§ **THE DATA**:
[Start of section]
(* ===== verification/HashtableTheorems.v ===== *)
(** What the hashtables promise: each operation on the table is the operation of
    the same name on a finite map. *)

From S2P Require Import Prelude Numbers Hashtable HashtableFacts.

Section Theorems.
Context {B K : Type} `{Countable K}.
Context (equal : B → B → bool) (hash : B → Z) (key : B → K).
Implicit Types (t : PH_HASHTABLE B) (M : gmap K B).

(** The table holds the map [M]. *)
Definition ht_rep t M : Prop := inv equal hash key None t M.

(** The entry at the address [i] holds [x]. *)
Definition points_to t (i : Z) (x : B) : Prop := ∃ j e, i = Z.of_nat j ∧ used t j e ∧ Body e = x.

(** C5. Adding an entry whose key is present returns the entry that is there and
    changes nothing; otherwise the entry is inserted, whether an entry of the free
    list is taken, the next one of the array, or the next one after doubling the
    array and distributing all the entries again. *)
Theorem hashtable_add t M (E : B) :
  KeyOk equal hash key → ht_rep t M → NextEntry t < 2 ^ 31 →
  ∃ i t', PhAddEntryHashtableEx E t = Some ((i, bool_decide (M !! key E = None)), t') ∧
    match M !! key E with
    | Some x => t' = t ∧ points_to t i x
    | None => ht_rep t' (<[key E := E]> M) ∧ points_to t' i E
    end.
Proof using Type.
  intros Hkey Hrep Hsz.
  destruct (add_entry_ok equal hash key t M E (λ r t', r.2 = bool_decide (M !! key E = None) ∧
    match M !! key E with
    | Some x => t' = t ∧ points_to t r.1 x
    | None => ht_rep t' (<[key E := E]> M) ∧ points_to t' r.1 E
    end)) as ([i b] & t' & Hrun & Hb & HQ); [done|done| | |].
  - intros x i e Hx Hu Hb. rewrite Hx. split_and!; [done|done|]. by exists i, e.
  - intros t' i e HM Hinv Hu Hb _. rewrite HM. split_and!; [done|done|]. by exists i, e.
  - exists i, t'. simpl in Hb. rewrite <-Hb. done.
Qed.

(** A search returns the entry of the key, or NULL, and changes nothing;
    removing an entry deletes the key from the map, and fails when it is not there;
    clearing empties the map. *)
Theorem hashtable_find_remove t M (E : B) :
  KeyOk equal hash key → ht_rep t M →
  (∃ r, PhFindEntryHashtable E t = Some (r, t) ∧
     match M !! key E with
     | Some x => ∃ i, r = Some i ∧ points_to t i x
     | None => r = None
     end) ∧
  (∃ t', PhRemoveEntryHashtable E t = Some (bool_decide (is_Some (M !! key E)), t') ∧
     ht_rep t' (delete (key E) M)) ∧
  (∃ t', PhClearHashtable t = Some (tt, t') ∧ ht_rep t' ∅).
Proof using Type.
  intros Hkey Hrep. split_and!.
  - destruct (find_entry_ok equal hash key t M E (λ r t', t' = t ∧ found key t M E r)) as (r & t' & Hrun & -> & Hf);
      [done|done|]. exists r. split; [done|]. unfold found in Hf. destruct (M !! key E); [|done].
    destruct Hf as (i & e & -> & Hu & Hx). eexists. split; [done|]. by exists i, e.
  - destruct (remove_entry_ok equal hash key t M E (λ r t', r = bool_decide (is_Some (M !! key E)) ∧
      ht_rep t' (delete (key E) M))) as (r & t' & Hrun & -> & Hr); [done| | |by exists t'].
    + intros t' Hinv HM _. split; [by rewrite bool_decide_true|done].
    + intros HM. rewrite HM. split; [done|]. by rewrite delete_id.
  - destruct (clear_ok equal hash key t M (λ _ t', ht_rep t' ∅)) as ([] & t' & Hrun & Hr); [done|done|by exists t'].
Qed.

(** Enumerating from key zero gives every element of the map exactly once, for
    any fuel above the number of elements. *)
Theorem hashtable_enum t M (fuel : nat) :
  ht_rep t M → (size M < fuel)%nat →
  ∃ l, enum_all fuel 0 t = Some (l, t) ∧
    list_to_map ((λ x, (key x, x)) <$> l) = M ∧ NoDup (key <$> l).
Proof using Type.
  intros Hrep Hf. destruct (bodies_map equal hash key t M Hrep) as [HM Hnd].
  pose proof (geo_next t (inv_geo _ _ _ _ _ _ Hrep)).
  set (l := bodies t 0 (Z.to_nat (NextEntry t))) in *. exists l. split; [|done].
  assert (length l = size M) as Hlen.
  { rewrite <-HM, map_size_list_to_map, length_fmap; [done|]. by rewrite <-list_fmap_compose. }
  apply wp_eq. apply (enum_all_ok equal hash key t M fuel 0); [done|lia| |];
    rewrite Nat.sub_0_r; [fold l; lia|done].
Qed.
End Theorems.

(** ** Simple hashtables *)

#[export] Instance simple_key_ok : KeyOk PhpSimpleHashtableEqualFunction PhpSimpleHashtableHashFunction Key.
Proof.
  split.
  - intros x y. unfold PhpSimpleHashtableEqualFunction. apply Z.eqb_eq.
  - intros x y Hk. unfold PhpSimpleHashtableHashFunction. by rewrite Hk.
Qed.

(** A client's calls; [garbage] is what the lookup entry of a search holds. *)
Inductive simple_op : Type :=
  | OpAdd (key value : Z)
  | OpFind (garbage key : Z)
  | OpRemove (garbage key : Z)
  | OpClear.

Definition run_simple (op : simple_op) : ST (PH_HASHTABLE PH_KEY_VALUE_PAIR) Z :=
  match op with
  | OpAdd key value => PhAddItemSimpleHashtable key value
  | OpFind garbage key => PhFindItemSimpleHashtable2 garbage key
  | OpRemove garbage key => b ← PhRemoveItemSimpleHashtable garbage key; mret (Z.b2z b)
  | OpClear => PhClearHashtable ;; mret 0
  end.

Fixpoint run_simples (ops : list simple_op) : ST (PH_HASHTABLE PH_KEY_VALUE_PAIR) (list Z) :=
  match ops with
  | [] => mret []
  | op :: ops => r ← run_simple op; rs ← run_simples ops; mret (r :: rs)
  end.

(** The same calls on a map; 0 is NULL and FALSE. *)
Definition spec_simple (op : simple_op) (M : gmap Z Z) : Z * gmap Z Z :=
  match op with
  | OpAdd key value => match M !! key with Some _ => (0, M) | None => (value, <[key := value]> M) end
  | OpFind _ key => (default 0 (M !! key), M)
  | OpRemove _ key => (Z.b2z (bool_decide (is_Some (M !! key))), delete key M)
  | OpClear => (0, ∅)
  end.

Fixpoint spec_simples (ops : list simple_op) (M : gmap Z Z) : list Z * gmap Z Z :=
  match ops with
  | [] => ([], M)
  | op :: ops => let '(r, M) := spec_simple op M in let '(rs, M) := spec_simples ops M in (r :: rs, M)
  end.

Definition simple_rep (t : PH_HASHTABLE PH_KEY_VALUE_PAIR) (M : gmap Z Z) : Prop :=
  ∃ N, ht_rep PhpSimpleHashtableEqualFunction PhpSimpleHashtableHashFunction Key t N ∧ M = Value <$> N.

Abbreviation sE := PhpSimpleHashtableEqualFunction.
Abbreviation sH := PhpSimpleHashtableHashFunction.

Lemma run_simple_ok op t M :
  simple_rep t M → NextEntry t < 2 ^ 31 →
  wp (run_simple op) (λ r t', r = (spec_simple op M).1 ∧ simple_rep t' (spec_simple op M).2 ∧
    NextEntry t' ≤ NextEntry t + 1) t.
Proof.
  intros (N & Hrep & ->) Hsz. destruct op as [k v|g k|g k|]; cbn [run_simple spec_simple].
  - unfold PhAddItemSimpleHashtable, PhAddEntryHashtable. enter_bind. enter_bind.
    apply (add_entry_ok sE sH Key t N (KeyValuePair k v)); [done|done| |]; cbn [Key].
    + intros x i e Hx Hu _. do 2 apply wp_ret. rewrite lookup_fmap, Hx. simpl. split_and!; [done| |lia]. by exists N.
    + intros t' i e HN Hinv Hu _ Hn. do 2 apply wp_ret. rewrite lookup_fmap, HN. simpl.
      split_and!; [done| |done]. eexists. split; [done|]. by rewrite fmap_insert.
  - unfold PhFindItemSimpleHashtable2, PhFindItemSimpleHashtable. enter_bind.
    apply (find_entry_ok sE sH Key t N (KeyValuePair k g)); [done|]. cbn [Key]. intros r Hr. unfold found in Hr.
    cbn [Key] in Hr. rewrite lookup_fmap. destruct (N !! k) as [x|] eqn:Hx.
    + destruct Hr as (i & e & -> & (Hi & He & _) & Hb). enter_bind. eapply wp_get_entry; [done|]. apply wp_ret.
      rewrite Hb. split_and!; [done| |simpl; lia]. by exists N.
    + subst r. apply wp_ret. split_and!; [done| |simpl; lia]. by exists N.
  - unfold PhRemoveItemSimpleHashtable. enter_bind. apply (remove_entry_ok sE sH Key t N (KeyValuePair k g)); [done| |]; cbn [Key].
    + intros t' Hinv HN Hn. apply wp_ret. rewrite bool_decide_true by (rewrite lookup_fmap; by apply fmap_is_Some).
      split_and!; [done| |simpl; lia]. eexists. split; [done|]. by rewrite fmap_delete.
    + intros HN. apply wp_ret. rewrite bool_decide_false by (rewrite lookup_fmap, HN; by intros [? ?]).
      split_and!; [done| |simpl; lia]. exists N. split; [done|]. simpl. rewrite delete_id; [done|]. by rewrite lookup_fmap, HN.
  - enter_bind. apply (clear_ok sE sH Key t N); [done|]. intros t' Hinv Hn. apply wp_ret.
    split_and!; [done| |simpl; lia]. eexists. split; [done|]. by rewrite fmap_empty.
Qed.

Lemma run_simples_ok ops : ∀ t M,
  simple_rep t M → NextEntry t + Z.of_nat (length ops) < 2 ^ 31 →
  wp (run_simples ops) (λ rs t', rs = (spec_simples ops M).1 ∧ simple_rep t' (spec_simples ops M).2) t.
Proof.
  induction ops as [|op ops IH]; intros t M Hrep Hsz; cbn [run_simples spec_simples length] in *; [by apply wp_ret|].
  enter_bind. eapply wp_mono; [apply (run_simple_ok op t M); [done|lia]|]. intros r t1 (-> & Hrep1 & Hn).
  destruct (spec_simple op M) as [r M1]. cbn [fst snd] in *. enter_bind.
  eapply wp_mono; [apply (IH t1 M1 Hrep1); lia|]. intros rs t2 [-> Hrep2].
  destruct (spec_simples ops M1) as [rs M2]. by apply wp_ret.
Qed.

(** Any sequence of additions, searches, removals and clearings of a new simple
    hashtable returns what a finite map from keys to values returns, and ends in
    that map. *)
Theorem simple_hashtable_scripts (capacity : Z) (ops : list simple_op) :
  0 ≤ capacity ≤ 2 ^ 31 → Z.of_nat (length ops) < 2 ^ 31 →
  ∃ t', run_simples ops (PhCreateSimpleHashtable capacity) = Some ((spec_simples ops ∅).1, t') ∧
    simple_rep t' (spec_simples ops ∅).2.
Proof.
  intros Hcap Hsz. destruct (run_simples_ok ops (PhCreateSimpleHashtable capacity) ∅) as (rs & t' & Hrun & -> & Hrep).
  - eexists. split; [by apply create_inv|]. by rewrite fmap_empty.
  - done.
  - by exists t'.
Qed.

(** ** Concrete inputs *)

Definition pair (k v : Z) : PH_KEY_VALUE_PAIR := KeyValuePair k v.

Lemma empty_rep : ht_rep sE sH Key (PhCreateSimpleHashtable 1) ∅.
Proof. by apply create_inv. Qed.

Lemma hashtable_add_witness :
  ∃ i t', PhAddEntryHashtableEx (pair 5 6) (PhCreateSimpleHashtable 1) = Some ((i, true), t') ∧
    ht_rep sE sH Key t' {[5 := pair 5 6]}.
Proof.
  destruct (hashtable_add sE sH Key (PhCreateSimpleHashtable 1) ∅ (pair 5 6) simple_key_ok empty_rep eq_refl)
    as (i & t' & Hrun & Hrep & _).
  exists i, t'. split; [exact Hrun|exact Hrep].
Defined.

Definition sample_table : PH_HASHTABLE PH_KEY_VALUE_PAIR :=
  match PhAddEntryHashtableEx (pair 5 6) (PhCreateSimpleHashtable 1) with
  | Some (_, t) => t
  | None => PhCreateSimpleHashtable 1
  end.

Lemma sample_table_rep : ht_rep sE sH Key sample_table {[5 := pair 5 6]}.
Proof.
  assert (wp (PhAddEntryHashtableEx (pair 5 6)) (λ _ t', ht_rep sE sH Key t' {[5 := pair 5 6]}) (PhCreateSimpleHashtable 1))
    as (r & t' & Hrun & Hrep).
  { apply (add_entry_ok sE sH Key _ ∅ (pair 5 6)); [apply empty_rep|done|by intros|by intros]. }
  unfold sample_table. by rewrite Hrun.
Qed.

Lemma hashtable_find_remove_witness :
  (∃ i, PhFindEntryHashtable (pair 5 0) sample_table = Some (Some i, sample_table)) ∧
  ∃ t', PhRemoveEntryHashtable (pair 5 0) sample_table = Some (true, t') ∧ ht_rep sE sH Key t' ∅.
Proof.
  destruct (hashtable_find_remove sE sH Key sample_table {[5 := pair 5 6]} (pair 5 0) simple_key_ok sample_table_rep)
    as ((r & Hfind & Hr) & (t' & Hremove & Hrep) & _).
  split; [|exists t'; split; [exact Hremove|exact Hrep]]. destruct Hr as (i & -> & _). exists i. exact Hfind.
Defined.

Lemma hashtable_enum_witness : ∃ l, enum_all 2 0 sample_table = Some (l, sample_table) ∧ NoDup (Key <$> l).
Proof.
  destruct (hashtable_enum sE sH Key sample_table {[5 := pair 5 6]} 2 sample_table_rep (le_n _)) as (l & Hrun & _ & Hnd).
  exists l. split; [exact Hrun|exact Hnd].
Defined.

Lemma simple_hashtable_scripts_witness :
  ∃ t', run_simples [OpAdd 1 10; OpAdd 2 20; OpAdd 3 30; OpAdd 1 11; OpRemove 0 2; OpAdd 4 40; OpFind 7 3; OpFind 7 2]
    (PhCreateSimpleHashtable 1) = Some ([10; 20; 30; 0; 1; 40; 30; 0], t').
Proof.
  destruct (simple_hashtable_scripts 1
    [OpAdd 1 10; OpAdd 2 20; OpAdd 3 30; OpAdd 1 11; OpRemove 0 2; OpAdd 4 40; OpFind 7 3; OpFind 7 2])
    as (t' & Hrun & _); [done|done|].
  exists t'. exact Hrun.
Defined.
[End of section]
§ **EXERCISE**:
Copy out every line of the listing that includes the string "array".

§ **RESPONSE AREA**:
    list is taken, the next one of the array, or the next one after doubling the
    array and distributing all the entries again. *)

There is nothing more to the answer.